In the stroma-free hemolysate of rabbit reticulocytes there exists a respiratory inhibitor (RF) of protein nature. It could be purified by the following procedure: (NH4)2SO4-precipitation leads to DEAE-Sephadex A-50-chromatography leads to isoelectric focusing leads to gelfiltration on Sephadex G-200. In addition to the activity the identity of the inhibitor could be proved immunologically at all steps of the purification. A molecular weight of about 80,000 was determined by gelelectrophoresis in the SDS-mercaptoethanol-system. The protein has an IP of 5.55--5.65 and consists of one polypeptide chain. This could be shown both by SDS-gelelectrophoresis and by estimation of only one N-terminal amino acid residue (glycine). Only after oxidation with performic acid the amino acid analysis of the protein gives reproducible values.
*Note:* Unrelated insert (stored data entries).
(** * jina.logging.profile: timers and the profiling decorator

    A shallow embedding of [jina/logging/profile.py]:
    - [used_memory], the memory probe;
    - [profiling], the decorator and its [arg_wrapper];
    - [TimeDict], the stack-based accumulator of named timers;
    - [TimeContext], the single-shot scoped timer.

    Python code is embedded as functions over an explicit [World] (the clock,
    [os.environ], the [resource] module, the log sink, standard output) that
    return either a value or a raised exception.  Methods thread the
    receiver [self] as well, and a raise keeps whatever has been mutated
    before it, as in Python. *)

From stdpp Require Import base gmap strings list.
From Stdlib Require Import ZArith.

Local Open Scope string_scope.

(** ** Python values and exceptions *)

(** The exceptions the module can meet.  [UserError] stands for whatever a
    wrapped callable or a guarded block raises on its own. *)
Inductive exn :=
  | IndexError
  | AttributeError
  | ModuleNotFoundError
  | ZeroDivisionError
  | UserError (name : string).

Inductive Result (A : Type) :=
  | Returns (a : A)
  | Raises (e : exn).
Arguments Returns {A} a.
Arguments Raises {A} e.

(** The few dynamically typed values the module tests for truth. *)
Inductive pyval :=
  | PyNone
  | PyBool (b : bool)
  | PyStr (s : string).

(** Python truth value: [None] and [False] are false, a [str] is true exactly
    when it is not empty. *)
Definition truthy (v : pyval) : bool :=
  match v with
  | PyNone => false
  | PyBool b => b
  | PyStr s => negb (String.eqb s "")
  end.

(** ** The runtime the module runs on

    Floats are kept abstract: [float] with the three operations the module
    uses, never assumed associative or exact.  [perf_counter_at n] is what
    the [n]-th call of [time.perf_counter()] of the process returns. *)
Class Runtime := {
  float : Type;
  float_zero : float;                       (* 0.0, the default of defaultdict(float) *)
  float_add : float -> float -> float;
  float_sub : float -> float -> float;
  int_truediv : Z -> Z -> float;            (* int / int, divisor not 0 *)
  perf_counter_at : nat -> float;
  user_state : Type                         (* state owned by client code *)
}.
The sum of weight-% is about 80 (without Tyr). The polarity of the protein with 41 mol-% agrees with the polarity of soluble globular proteins investigated by other authors. Acid hydrolysis without preceeding performic acid oxidation gives a sum of amino acid residues of only 35--45 weight-%, the glycoprotein nature of the inhibitor could be shown by staining the SDS-gels with Schiff's reagents and by carbohydrate determination with anthrone reagent.